After determining that the man’s life was not in immediate danger, that team told Kus that other paramedics would be along soon, and kept going to its original destination. A police officer from another jurisdiction stopped as well, but he said he had no authority and would simply wait with Kus and the motorist until local personnel arrived.

While Kus and the officer discussed what had taken place, Kus noticed something strange out of the corner of his eye: the man was stepping across the white line onto the extremely busy highway. He instinctively lunged forward and pulled the disoriented man back to safety. At the officer’s request, Kus returned the man to his car for his protection, staying with him for at least 40 minutes until the medics arrived.
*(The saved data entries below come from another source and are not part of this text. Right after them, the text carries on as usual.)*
(* ===== verification/CoordinatorRuns.v ===== *)
(** * CoordinatorRuns: what a run of the coordinator can do

    The histories of one durable run: ticks ([advance]) and cancellation
    requests ([request_cancellation]), one after the other, each stopped after
    any number of its operations, as a crash of the process stops it.  The
    store keeps the state last saved; a load or a save may fail; the executors,
    the resolver and the leaf client answer anything.  Every save of every
    history is a move of the abstract machine ([tracked]), and the properties
    of runs follow from the machine's. *)

From S2P Require Import Prelude PyValue PyText Programs Coordinator CoordinatorMachine.

(** ** Histories *)

Section Histories.
Variable sha256_hex : string -> string.
(** The answers of everything outside, from a state of its own. *)
Context {E : Type} (provider : forall X, op X -> E -> X * E).

(** The store's state, the attempts handed to an executor (a stage and the
    number of its attempts), and the outside. *)
Record World := mkWorld { durable : PipelineRunState; executed : list (string * Z); outside : E }.

Definition load_answer (run : string) (r : result string (option PipelineRunState)) (d : PipelineRunState)
    : result string (option PipelineRunState) :=
  match r with Ok (Some _) => if String.eqb run (run_id d) then Ok (Some d) else r | _ => r end.

Definition attempt_id (st : data) (s : PipelineRunState) : string * Z :=
  (stage_id st, Z.of_nat (length (attempts_of s (stage_id st)))).

Definition handle X (o : op X) (w : World) : X * World :=
  let keep x d ex := (x, mkWorld d ex (provider X o (outside w)).2) in
  match o in op X return (X -> PipelineRunState -> list (string * Z) -> X * World) -> X -> X * World with
  | Load run => fun keep r => keep (load_answer run r (durable w)) (durable w) (executed w)
  | Save s => fun keep b => keep b (if b then s else durable w) (executed w)
  | Execute st s _ => fun keep r => keep r (durable w) (executed w ++ [attempt_id st s])
  | _ => fun keep r => keep r (durable w) (executed w)
  end keep (provider X o (outside w)).1.

Inductive act := Tick (n : nat) | Cancel (n : nat).

Definition do_act (a : act) (w : World) : World :=
  match a with
  | Tick n => run_upto handle n (advance sha256_hex (durable w)) w
  | Cancel n => run_upto handle n (request_cancellation (run_id (durable w))) w
  end.

Definition play (acts : list act) (w : World) : World := fold_left (fun w a => do_act a w) acts w.

(** No save fails. *)
Definition reliable : Prop := forall s e, (provider bool (Save s) e).1 = true.

(** ** A logic for the saves of a program *)

Section Logic.
Variable Inv : PipelineRunState -> list (string * Z) -> Prop.

(** [Q] holds of the result, and [Inv] all along, from a durable state and
    what was executed, whatever the state of the outside. *)
Definition ok {A} (p : prog A) (d : PipelineRunState) (ex : list (string * Z))
    (Q : A -> PipelineRunState -> list (string * Z) -> Prop) : Prop :=
  forall e, wp handle (fun w => Inv (durable w) (executed w)) p (fun a w => Q a (durable w) (executed w))
    (mkWorld d ex e).

Lemma ok_sound {A} (p : prog A) d ex Q e n : ok p d ex Q ->
  Inv (durable (run_upto handle n p (mkWorld d ex e))) (executed (run_upto handle n p (mkWorld d ex e))).
Proof. intros H. exact (wp_sound _ _ _ _ _ n (H e)). Qed.

Lemma ok_ret {A} (a : A) d ex (Q : A -> _) : Inv d ex -> Q a d ex -> ok (Ret a) d ex Q.
Proof. by intros ? ? e. Qed.

Lemma ok_raise {A} t d ex (Q : A -> _) : Inv d ex -> ok (Raise t) d ex Q.
Proof. by intros ? e. Qed.

Lemma ok_bind {A B} (p : prog A) (k : A -> prog B) d ex Q :
  ok p d ex (fun a d' ex' => ok (k a) d' ex' Q) -> ok (p ≫= k) d ex Q.
Proof.
  intros H e. apply wp_bind. eapply wp_mono; [|exact (H e)]. intros a [d' ex' e'] Hk. apply Hk.
Qed.

Lemma ok_mono {A} (p : prog A) d ex Q Q' :
  (forall a d' ex', Q a d' ex' -> Q' a d' ex') -> ok p d ex Q -> ok p d ex Q'.
Proof. intros HQ H e. eapply wp_mono; [|exact (H e)]. intros a w. apply HQ. Qed.

(** An operation that neither saves nor executes nor loads. *)
Definition neutral {X} (o : op X) : bool :=
  match o with Load _ | Save _ | Execute _ _ _ => false | _ => true end.

Lemma ok_ask {A X} (o : op X) (k : X -> prog A) d ex Q :
  neutral o = true -> Inv d ex -> (forall x, ok (k x) d ex Q) -> ok (Vis o k) d ex Q.
Proof. intros Ho Hi Hk e. split; [done|]. destruct o; try done; apply Hk. Qed.

Lemma ok_load {A} (k : _ -> prog A) d ex Q :
  Inv d ex -> (forall t, ok (k (Err t)) d ex Q) -> ok (k (Ok None)) d ex Q -> ok (k (Ok (Some d))) d ex Q ->
  ok (Vis (Load (run_id d)) k) d ex Q.
Proof.
  intros Hi H1 H2 H3 e. split; [done|]. cbn. unfold load_answer. rewrite String.eqb_refl. destruct (provider _ _ _) as [[[s|]|t] e']; cbn; [apply H3|apply H2|apply H1].
Qed.

Lemma ok_save {A} s (k : bool -> prog A) d ex Q :
  Inv d ex -> ok (k true) s ex Q -> (~ reliable -> ok (k false) d ex Q) -> ok (Vis (Save s) k) d ex Q.
Proof.
  intros Hi Ht Hf e. split; [done|]. cbn. destruct (provider _ _ _) as [[] e'] eqn:Hp; cbn; [apply Ht|].
  apply Hf. intros Hr. specialize (Hr s e). by rewrite Hp in Hr.
Qed.

Lemma ok_execute {A} st s key (k : _ -> prog A) d ex Q :
  Inv d ex -> (forall x, ok (k x) d (ex ++ [attempt_id st s]) Q) -> ok (Vis (Execute st s key) k) d ex Q.
Proof. intros Hi Hk e. split; [done|]. apply Hk. Qed.

End Logic.

Ltac steps :=
  cbn [mbind program_mbind program_bind mret program_mret]; unfold save, event, perform, require, raising;
  cbn [mbind program_mbind program_bind mret program_mret].
(** What was saved is what is returned. *)
Ltac told := let Hr := fresh in intros Hr; match goal with H : _ -> ?d = _ |- context [?d] => by rewrite (H Hr) end.
Ltac asks := repeat (first
  [apply ok_ask; [reflexivity|eassumption|intros ?]; steps
  |apply ok_ret; [eassumption|first [done|told]]|apply ok_raise; eassumption]).

(** *** Stopping what is under way *)

Ltac asks_q := repeat (first
  [apply ok_ask; [reflexivity|eassumption|intros ?]; steps
  |apply ok_ret; [eassumption|by eauto]|apply ok_raise; eassumption|progress repeat case_match]).

Lemma cancel_external_ok (I : _ -> _ -> Prop) s d ex :
  I d ex -> ok I (cancel_external s) d ex (fun _ d' ex' => d' = d /\ ex' = ex).
Proof. intros Hi. unfold cancel_external. steps. asks_q. Qed.

Abbreviation done_child := (fun ch => finished_child ch = true).

Lemma cancel_children_ok (I : _ -> _ -> Prop) children : forall i s un d ex pre,
  I d ex -> child_jobs s = pre ++ children -> length pre = i -> (un = [] -> Forall done_child pre) ->
  ok I (cancel_children i children s un) d ex (fun r d' ex' =>
    d' = d /\ ex' = ex /\ only [PChildren] s r.1 /\ (r.2 = [] -> Forall done_child (child_jobs r.1))).
Proof.
  induction children as [|c rest IH]; intros i s un d ex pre Hi Hch Hlen Hun; cbn [cancel_children].
  { apply ok_ret; [done|]. rewrite app_nil_r in Hch. subst pre. cbn. by eauto using only_refl. }
  assert (forall c' s' un', only [PChildren] s s' -> child_jobs s' = (pre ++ [c']) ++ rest ->
    (un' = [] -> un = [] /\ done_child c') ->
    ok I (cancel_children (S i) rest s' un') d ex (fun r d' ex' =>
      d' = d /\ ex' = ex /\ only [PChildren] s r.1 /\ (r.2 = [] -> Forall done_child (child_jobs r.1)))) as Hnext.
  { intros c' s' un' Ho Hs' Hu. eapply ok_mono; [|apply (IH (S i) s' un' d ex (pre ++ [c']))]; [|done|done| |].
    - intros r d' ex' (-> & -> & Ho' & Hr). split_and!; try done.
      eapply only_weaken; [apply (only_trans _ _ _ _ _ Ho Ho')|set_solver].
    - rewrite length_app. cbn. lia.
    - intros [? ?]%Hu. apply Forall_app. split; [auto|]. by constructor. }
  destruct (finished_child c) eqn:Hf.
  { apply (Hnext c); [apply only_refl|by rewrite Hch, <- app_assoc|done]. }
  steps. apply ok_ask; [done|done|]. intros r. destruct r as [[]|t].
  - apply (Hnext (cancelled_child c)); [solve_only| |done]. cbn. rewrite Hch, <- Hlen.
    rewrite alter_app_r_alt by lia. rewrite Nat.sub_diag. cbn. by rewrite <- app_assoc.
  - apply (Hnext c); [apply only_refl|by rewrite Hch, <- app_assoc|by destruct un].
  - steps. apply ok_ask; [done|done|intros _]. steps.
    apply (Hnext c); [apply only_refl|by rewrite Hch, <- app_assoc|by destruct un].
Qed.

Lemma terminal_terminalize (I : _ -> _ -> Prop) s c reason d ex :
  I d ex -> is_terminal s = true -> ok I (_terminalize s c reason) d ex (fun s' d' _ => s' = s /\ d' = d).
Proof. intros Hi Hl. unfold _terminalize. rewrite Hl. by apply ok_ret. Qed.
At one point, the disoriented man tried to start his ignition, so Kus took his keys away. Kus stayed on the scene to answer questions and make sure the man was in good hands before continuing on his way.

“He was within a foot of being hit by a whizzing car,” said Kus, who is a volunteer firefighter and a former member of the U.S. Army National Guard. “He was just casually walking into a four-lane highway without a care in the world. I think he may have had a diabetic issue because he told me he hadn’t taken his medicine that morning.”

For helping the man, Kus, who has been driving for about three years, has been presented with a Highway Angel lapel pin, certificate, and patch. Swift Transportation also received a certificate acknowledging that one of its drivers is a Highway Angel.

TCA’s Highway Angel program is sponsored by Internet Truckstop. Since the program’s inception in August 1997, hundreds of drivers have been recognized as Highway Angels for the unusual kindness, courtesy, and courage they have shown others while on the job.